* _INPUT MATERIAL_:

----------------------------------------

(* ===== verification/SlotScp.v ===== *)
(** * Slots and the SCP object ([scp/Slot.cpp], [scp/SCP.cpp])

    The operations of a slot, which dispatch to the two protocols, and the
    [SCP] object: the local node and the map of known slots.  [fuel] bounds
    the recursion of the nomination protocol (see [Nomination]). *)

From S2P Require Import Prelude OrdContainers QuorumSet ScpTypes BallotOrder Federated Ballot Nomination.
Import LocalNode.

(** ** [Slot] *)
Module SlotOps.
Section WithEnv.
Context (env : ScpEnv) (fuel : nat).

(** [Slot::processEnvelope]; the [catch] clauses log and rethrow. *)
Definition processEnvelope (e : SCPEnvelope) (self : bool) : M Slot EnvelopeState :=
  NP.processFuel env fuel e self.

Definition processSelf (e : SCPEnvelope) : M Slot EnvelopeState := processEnvelope e true.

Definition abandonBallot : M Slot bool := BP.abandonBallot env (BP.processSelf env) 0.

Definition bumpState (value : Value) (force : bool) : M Slot bool :=
  BP.bumpState env (BP.processSelf env) value force.

Definition nominate (value previousValue : Value) (timedout : bool) : M Slot bool :=
  NP.nominate env processSelf value previousValue timedout.

Definition stopNomination : M Slot unit := BP.stopNomination.

Definition ballotProtocolTimerExpired : M Slot unit :=
  BP.ballotProtocolTimerExpired env (BP.processSelf env).

Definition setStateFromEnvelope (e : SCPEnvelope) : M Slot unit :=
  s ← get;
  if (nodeID (statement e) =? mNodeID (localNode env)) &&
     (slotIndex (statement e) =? mSlotIndex s) then
    match pledges (statement e) with
    | NOMINATE nom => NP.setStateFromEnvelope e nom
    | _ => BP.setStateFromEnvelope env e
    end
  else mret tt.

Definition getLatestMessagesSend (s : Slot) : list SCPEnvelope :=
  if mFullyValidated s then
    match mLastNomination (mNominationProtocol s) with Some e => [e] | None => [] end ++
    match mLastEnvelopeEmit (mBallotProtocol s) with Some e => [pointee e] | None => [] end
  else [].

Definition getCurrentState (s : Slot) : list SCPEnvelope :=
  NP.getCurrentState env s ++ BP.getCurrentState env s.

Definition getEntireCurrentState (s : Slot) : list SCPEnvelope :=
  getCurrentState (Set_.fullyValidated s true).

Definition getExternalizingState (s : Slot) : option (list SCPEnvelope) :=
  BP.getExternalizingState env s.

Definition getStatementValues (st : SCPStatement) : list Value :=
  match pledges st with
  | NOMINATE _ => NP.getStatementValues st
  | _ => [value (BP.getWorkingBallot st)]
  end.

(** The statements of the history by node, in the order of arrival. *)
Definition statementsByNode (history : list (SCPStatement * bool))
  : list (NodeID * list SCPStatement) :=
  fold_left (fun (m : list (NodeID * list SCPStatement)) (e : SCPStatement * bool) =>
      let n := nodeID e.1 in
      om_set n (match om_find n m with Some l => l | None => [] end ++ [e.1]) m)
    history [].

Definition isNodeInQuorum (s : Slot) (node : NodeID) : option TriBool :=
  Federated.isNodeInQuorum
    (fun st => getQSet (driver env) (getCompanionQuorumSetHashFromStatement st))
    (statementsByNode (mStatementsHistory s)) (mNodeID (localNode env)) node.

End WithEnv.
End SlotOps.

(** ** [SCP] *)

Record SCPState := {
  mLocalNode : LocalNodeState;
  mKnownSlots : list (Z * Slot);
}.

Module SCP.
Section WithDriver.
Context (drv : SCPDriver) (dbg : bool) (fuel : nat).
(** [sha256(xdr_to_opaque(qSet))], from the crypto library. *)
Context (qSetHash : SCPQuorumSet -> Hash).

Definition envOf (scp : SCPState) : ScpEnv :=
  {| localNode := mLocalNode scp; driver := drv; debugBuild := dbg |}.

(** [LocalNode::LocalNode] *)
Definition newLocalNode (nodeId : NodeID) (isValidator : bool) (qSet : SCPQuorumSet)
  : LocalNodeState :=
  let q := normalizeQSet qSet in
  {| mNodeID := nodeId; mIsValidator := isValidator; mQSet := q; mQSetHash := qSetHash q |}.

Definition newSCP (nodeId : NodeID) (isValidator : bool) (qSetLocal : SCPQuorumSet) : SCPState :=
  {| mLocalNode := newLocalNode nodeId isValidator qSetLocal; mKnownSlots := [] |}.

Definition setSlot (index : Z) (s : Slot) (scp : SCPState) : SCPState :=
  {| mLocalNode := mLocalNode scp; mKnownSlots := om_set index s (mKnownSlots scp) |}.

Definition getSlot (index : Z) (create : bool) : M SCPState (option Slot) :=
  scp ← get;
  match om_find index (mKnownSlots scp) with
  | Some s => mret (Some s)
  | None =>
      if create then
        let s := newSlot (envOf scp) index in
        modify (setSlot index s);; mret (Some s)
      else mret None
  end.

(** Run a method of the slot held under [index]; the slot is shared, so its
    state is kept also when the method throws. *)
Definition runSlot {A} (index : Z) (s : Slot) (f : ScpEnv -> M Slot A) : M SCPState A :=
  fun scp =>
    match f (envOf scp) s with
    | Ret a s' => Ret a (setSlot index s' scp)
    | Throw e s' => Throw e (setSlot index s' scp)
    end.

Definition onSlot {A} (index : Z) (f : ScpEnv -> M Slot A) : M SCPState A :=
  o ← getSlot index true;
  match o with
  | None => throw NullDeref
  | Some s => runSlot index s f
  end.

Definition dbgAssertValidator : M SCPState unit :=
  scp ← get;
  if dbg && negb (mIsValidator (mLocalNode scp)) then throw Aborted else mret tt.

Definition receiveEnvelope (e : SCPEnvelope) : M SCPState EnvelopeState :=
  if negb (verifyEnvelope drv e) then mret INVALID else
  onSlot (slotIndex (statement e)) (fun env => SlotOps.processEnvelope env fuel e false).

Definition abandonBallot (index : Z) : M SCPState bool :=
  dbgAssertValidator;; onSlot index SlotOps.abandonBallot.

Definition nominate (index : Z) (value previousValue : Value) : M SCPState bool :=
  dbgAssertValidator;;
  onSlot index (fun env => SlotOps.nominate env fuel value previousValue false).

Definition stopNomination (index : Z) : M SCPState unit :=
  o ← getSlot index false;
  match o with
  | Some _ => onSlot index (fun _ => SlotOps.stopNomination)
  | None => mret tt
  end.

(** [LocalNode::updateQuorumSet] *)
Definition updateLocalQuorumSet (qSet : SCPQuorumSet) : M SCPState unit :=
  modify (fun scp =>
    {| mLocalNode := {| mNodeID := mNodeID (mLocalNode scp);
                        mIsValidator := mIsValidator (mLocalNode scp);
                        mQSet := qSet; mQSetHash := qSetHash qSet |};
       mKnownSlots := mKnownSlots scp |}).

(** The iterator loop: erase the slots below [maxSlotIndex]. *)
Fixpoint purgeLoop (maxSlotIndex : Z) (slots : list (Z * Slot)) : list (Z * Slot) :=
  match slots with
  | [] => []
  | it :: r => if it.1 <? maxSlotIndex then purgeLoop maxSlotIndex r
               else it :: purgeLoop maxSlotIndex r
  end.

Definition purgeSlots (maxSlotIndex : Z) : M SCPState unit :=
  modify (fun scp => {| mLocalNode := mLocalNode scp;
                        mKnownSlots := purgeLoop maxSlotIndex (mKnownSlots scp) |}).

Definition setStateFromEnvelope (index : Z) (e : SCPEnvelope) : M SCPState unit :=
  if verifyEnvelope drv e
  then onSlot index (fun env => SlotOps.setStateFromEnvelope env e)
  else mret tt.

Definition getKnownSlotsCount (scp : SCPState) : nat := length (mKnownSlots scp).

Definition getCumulativeStatemtCount (scp : SCPState) : nat :=
  fold_left (fun c (s : Z * Slot) => c + length (mStatementsHistory s.2))%nat (mKnownSlots scp) 0%nat.

Definition getLatestMessagesSend (index : Z) (scp : SCPState) : list SCPEnvelope :=
  match om_find index (mKnownSlots scp) with
  | Some s => SlotOps.getLatestMessagesSend s | None => [] end.

Definition getCurrentState (index : Z) (scp : SCPState) : list SCPEnvelope :=
  match om_find index (mKnownSlots scp) with
  | Some s => SlotOps.getCurrentState (envOf scp) s | None => [] end.

Definition getExternalizingState (index : Z) (scp : SCPState) : option (list SCPEnvelope) :=
  match om_find index (mKnownSlots scp) with
  | Some s => SlotOps.getExternalizingState (envOf scp) s | None => Some [] end.

(** The first slot with a definite answer decides. *)
Fixpoint nodeInQuorumSlots (env : ScpEnv) (node : NodeID) (slots : list (Z * Slot))
    (res : TriBool) : option TriBool :=
  match slots with
  | [] => Some res
  | (_, s) :: r =>
      match SlotOps.isNodeInQuorum env s node with
      | None => None
      | Some TB_MAYBE => nodeInQuorumSlots env node r TB_MAYBE
      | Some res' => Some res'
      end
  end.

Definition isNodeInQuorum (node : NodeID) (scp : SCPState) : option TriBool :=
  nodeInQuorumSlots (envOf scp) node (mKnownSlots scp) TB_MAYBE.

End WithDriver.
End SCP.
(** ** Helpers *)

(** [findExtendedInterval] on positive boundaries returns (0, 0) exactly
    when no boundary passes alone; otherwise its upper end is the highest
    boundary that passes alone, and its lower end the lowest boundary down
    to which every boundary passes together with the upper end. *)
Theorem findExtendedInterval_maximal (ok : Z * Z -> bool) boundaries :
  os_sorted boundaries -> (forall b, b ∈ boundaries -> 0 < b) ->
  (findExtendedInterval (0, 0) boundaries (fun p => Some (ok p)) = Some (0, 0) /\
     forall b, b ∈ boundaries -> ok (b, b) = false) \/
  exists lo hi, findExtendedInterval (0, 0) boundaries (fun p => Some (ok p)) = Some (lo, hi) /\
    0 < lo /\ extended ok boundaries lo hi.
Proof. apply findExtendedInterval_spec. Qed.

Lemma findExtendedInterval_maximal_witness :
  findExtendedInterval (0, 0) [1; 2; 4; 6] (fun p => Some ((2 <=? p.1) && (p.2 <=? 4))) = Some (2, 4) /\
  ((findExtendedInterval (0, 0) [1; 2; 4; 6] (fun p => Some ((2 <=? p.1) && (p.2 <=? 4))) = Some (0, 0) /\
     forall b, b ∈ [1; 2; 4; 6] -> (2 <=? b) && (b <=? 4) = false) \/
   exists lo hi, findExtendedInterval (0, 0) [1; 2; 4; 6] (fun p => Some ((2 <=? p.1) && (p.2 <=? 4))) =
     Some (lo, hi) /\ 0 < lo /\ extended (fun p => (2 <=? p.1) && (p.2 <=? 4)) [1; 2; 4; 6] lo hi).
Proof.
  split; [reflexivity|].
  apply (findExtendedInterval_maximal (fun p => (2 <=? p.1) && (p.2 <=? 4)) [1; 2; 4; 6]).
  - cbn. repeat split; intros y; rewrite ?elem_of_cons, ?elem_of_nil; intros Hy; break; subst; done.
  - intros b. rewrite !elem_of_cons, elem_of_nil. intros Hb. break; subst; lia || done.
Defined.
Lemma mapCalls_ext touch cs V V' : (forall k, V k = V' k) ->
  match mapCalls touch cs V, mapCalls touch cs V' with
  | Some (vs, W), Some (vs', W') => vs = vs' /\ forall k, W k = W' k
  | None, None => True
  | _, _ => False
  end.
Proof.
  revert V V'. induction cs as [|[k|e|e|k] cs IH]; intros V V' He; cbn [mapCalls]; [done|..].
  - specialize (IH V V' He). destruct (mapCalls touch cs V) as [[]|], (mapCalls touch cs V') as [[]|]; try done.
    cbn. destruct IH as [-> ?]. by rewrite He.
  - rewrite He. destruct (_ && _); [|done]. apply IH. intros k. unfold update. by rewrite He.
  - rewrite He. destruct (_ && _); [|done]. apply IH. intros k. unfold update. by rewrite He.
  - destruct (deletion k); [|by apply IH|done]. apply IH. intros k'. unfold update. by rewrite He.
Qed.

Lemma deletesExisting_ext touch cs V V' : (forall k, V k = V' k) ->
  deletesExisting touch cs V -> deletesExisting touch cs V'.
Proof.
  revert V V'. induction cs as [|[k|e|e|k] cs IH]; intros V V' He; cbn [deletesExisting]; [done|..].
  - by apply IH.
  - apply IH. intros k. unfold update. by rewrite He.
  - apply IH. intros k. unfold update. by rewrite He.
  - destruct (deletion k); [|by apply IH|done]. rewrite He. intros [? Hd]. split; [done|]. eapply IH; [|exact Hd]. intros k'. unfold update. by rewrite He.
Qed.

Definition refines (touch : Entry -> Entry) (cs : list StoreCall) L s : Prop :=
  match mapCalls touch cs (rowsFind (sRows s)) with
  | Some (vs, V) => exists s', runCalls cs s = Ret vs s' /\ storeOk L s' /\ forall k, rowsFind (sRows s') k = V k
  | None => exists x s', runCalls cs s = Throw x s'
  end.

(** A call that changes the map at a key, before the others. *)
Lemma refines_stored touch cs L s k v s' (m : M St unit) c : m s = Ret tt s' -> stored L s k v s' ->
  refines touch cs L s' -> runCalls (c :: cs) s = (m;; runCalls cs) s ->
  mapCalls touch (c :: cs) (rowsFind (sRows s)) = mapCalls touch cs (update k v (rowsFind (sRows s))) ->
  refines touch (c :: cs) L s.
Proof.
  intros Hm (_ & _ & Hr) Hc Hrun Hmap. unfold refines in *. rewrite Hrun, Hmap. unfold mbind, M_bind. rewrite Hm.
  pose proof (mapCalls_ext touch cs _ _ Hr) as Hx.
  destruct (mapCalls touch cs (rowsFind (sRows s'))) as [[vs V]|], (mapCalls touch cs (update k v _)) as [[vs' V']|]; try done.
  destruct Hx as [-> Hx], Hc as (s2 & H1 & H2 & H3). exists s2. split; [done|]. split; [done|]. intros k'. by rewrite H3.
Qed.

(** An addition or a change, before the other calls. *)
Lemma refines_update touch cs L s (insert : bool) e c : storeOk L s -> headerSeq (mCurrentHeader (sDelta s)) <> 0 ->
  touch = touched (mCurrentHeader (sDelta s)) (mUpdateLastModified (sDelta s)) ->
  runCalls (c :: cs) s = (ES.storeUpdateHelper insert e;; runCalls cs) s ->
  mapCalls touch (c :: cs) (rowsFind (sRows s)) =
    (if isValid (touch e) && Bool.eqb insert (LD.isNone (rowsFind (sRows s) (getLedgerKey e)))
     then mapCalls touch cs (update (getLedgerKey e) (Some (touch e)) (rowsFind (sRows s))) else None) ->
  (forall s', stored L s (getLedgerKey e) (Some (touch e)) s' -> refines touch cs L s') ->
  refines touch (c :: cs) L s.
Proof.
  intros Hok Hs -> Hrun Hmap Hrest. pose proof (storeUpdate_spec L s insert e Hok Hs) as Hu. cbn zeta in Hu.
  destruct (_ && _).
  - destruct Hu as (s' & Hr & Hst). eapply refines_stored; [exact Hr|exact Hst|by apply Hrest|exact Hrun|exact Hmap].
  - destruct Hu as (x & s' & Hr). unfold refines. rewrite Hmap, Hrun. unfold mbind, M_bind. rewrite Hr. by do 2 eexists.
Qed.

Lemma runCalls_refines cs L s h flag : storeOk L s -> mCurrentHeader (sDelta s) = h ->
  mUpdateLastModified (sDelta s) = flag -> headerSeq h <> 0 -> deletesExisting (touched h flag) cs (rowsFind (sRows s)) ->
  refines (touched h flag) cs L s.
Proof.
  revert s. induction cs as [|c cs IH]; intros s Hok Hh Hf Hs Hd; [exists s; by split|].
  assert (forall k v s', stored L s k v s' -> deletesExisting (touched h flag) cs (update k v (rowsFind (sRows s))) ->
    refines (touched h flag) cs L s') as Hnext.
  { intros k v s' (Hok' & (_ & H1 & H2) & Hrow) Hd'. apply IH; [done|congruence|congruence|done|].
    eapply deletesExisting_ext; [|exact Hd']. intros k'. by rewrite Hrow. }
  destruct c as [k|e|e|k]; cbn [deletesExisting] in Hd.
  - destruct (storeLoad_row max_size L s k Hok) as (c & Hl & Hc). specialize (IH _ Hc Hh Hf Hs Hd).
    unfold refines in *. cbn [runCalls mapCalls]. unfold mbind, M_bind, option_bind. rewrite Hl. cbn [ES.setCache sRows] in IH.
    destruct (mapCalls _ cs _) as [[vs V]|]; cbn.
    + destruct IH as (s' & -> & ? & ?). by eexists.
    + destruct IH as (x & s' & ->). by do 2 eexists.
  - apply (refines_update _ cs L s true e); [done|by rewrite Hh|by rewrite Hh, Hf|done|cbn [mapCalls]; by destruct (LD.isNone _)|].
    intros s' Hst. by eapply Hnext.
  - apply (refines_update _ cs L s false e); [done|by rewrite Hh|by rewrite Hh, Hf|done|cbn [mapCalls]; by destruct (LD.isNone _)|].
    intros s' Hst. by eapply Hnext.
  - destruct (deletion k) as [| |msg] eqn:Hdel.
    + destruct Hd as [Hk Hd]. destruct (storeDelete_spec k L s Hdel Hok Hk) as (s' & Hr & Hst).
      eapply refines_stored; [exact Hr|exact Hst|by eapply Hnext|done|cbn [mapCalls]; by rewrite Hdel].
    + specialize (IH s Hok Hh Hf Hs Hd). unfold refines in *. cbn [runCalls mapCalls]. unfold ES.storeDelete. by rewrite Hdel.
    + unfold refines. cbn [runCalls mapCalls]. unfold ES.storeDelete. rewrite Hdel. by do 2 eexists.
Qed.

End StoreRefinement.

----------------------------------------

* _WORK ORDER_: Restate the listing word for word, but only from its first line through the line with "Definition processEnvelope (e", keeping both end lines.

* _SOLUTION_:
(* ===== verification/SlotScp.v ===== *)
(** * Slots and the SCP object ([scp/Slot.cpp], [scp/SCP.cpp])

    The operations of a slot, which dispatch to the two protocols, and the
    [SCP] object: the local node and the map of known slots.  [fuel] bounds
    the recursion of the nomination protocol (see [Nomination]). *)

From S2P Require Import Prelude OrdContainers QuorumSet ScpTypes BallotOrder Federated Ballot Nomination.
Import LocalNode.

(** ** [Slot] *)
Module SlotOps.
Section WithEnv.
Context (env : ScpEnv) (fuel : nat).

(** [Slot::processEnvelope]; the [catch] clauses log and rethrow. *)
Definition processEnvelope (e : SCPEnvelope) (self : bool) : M Slot EnvelopeState :=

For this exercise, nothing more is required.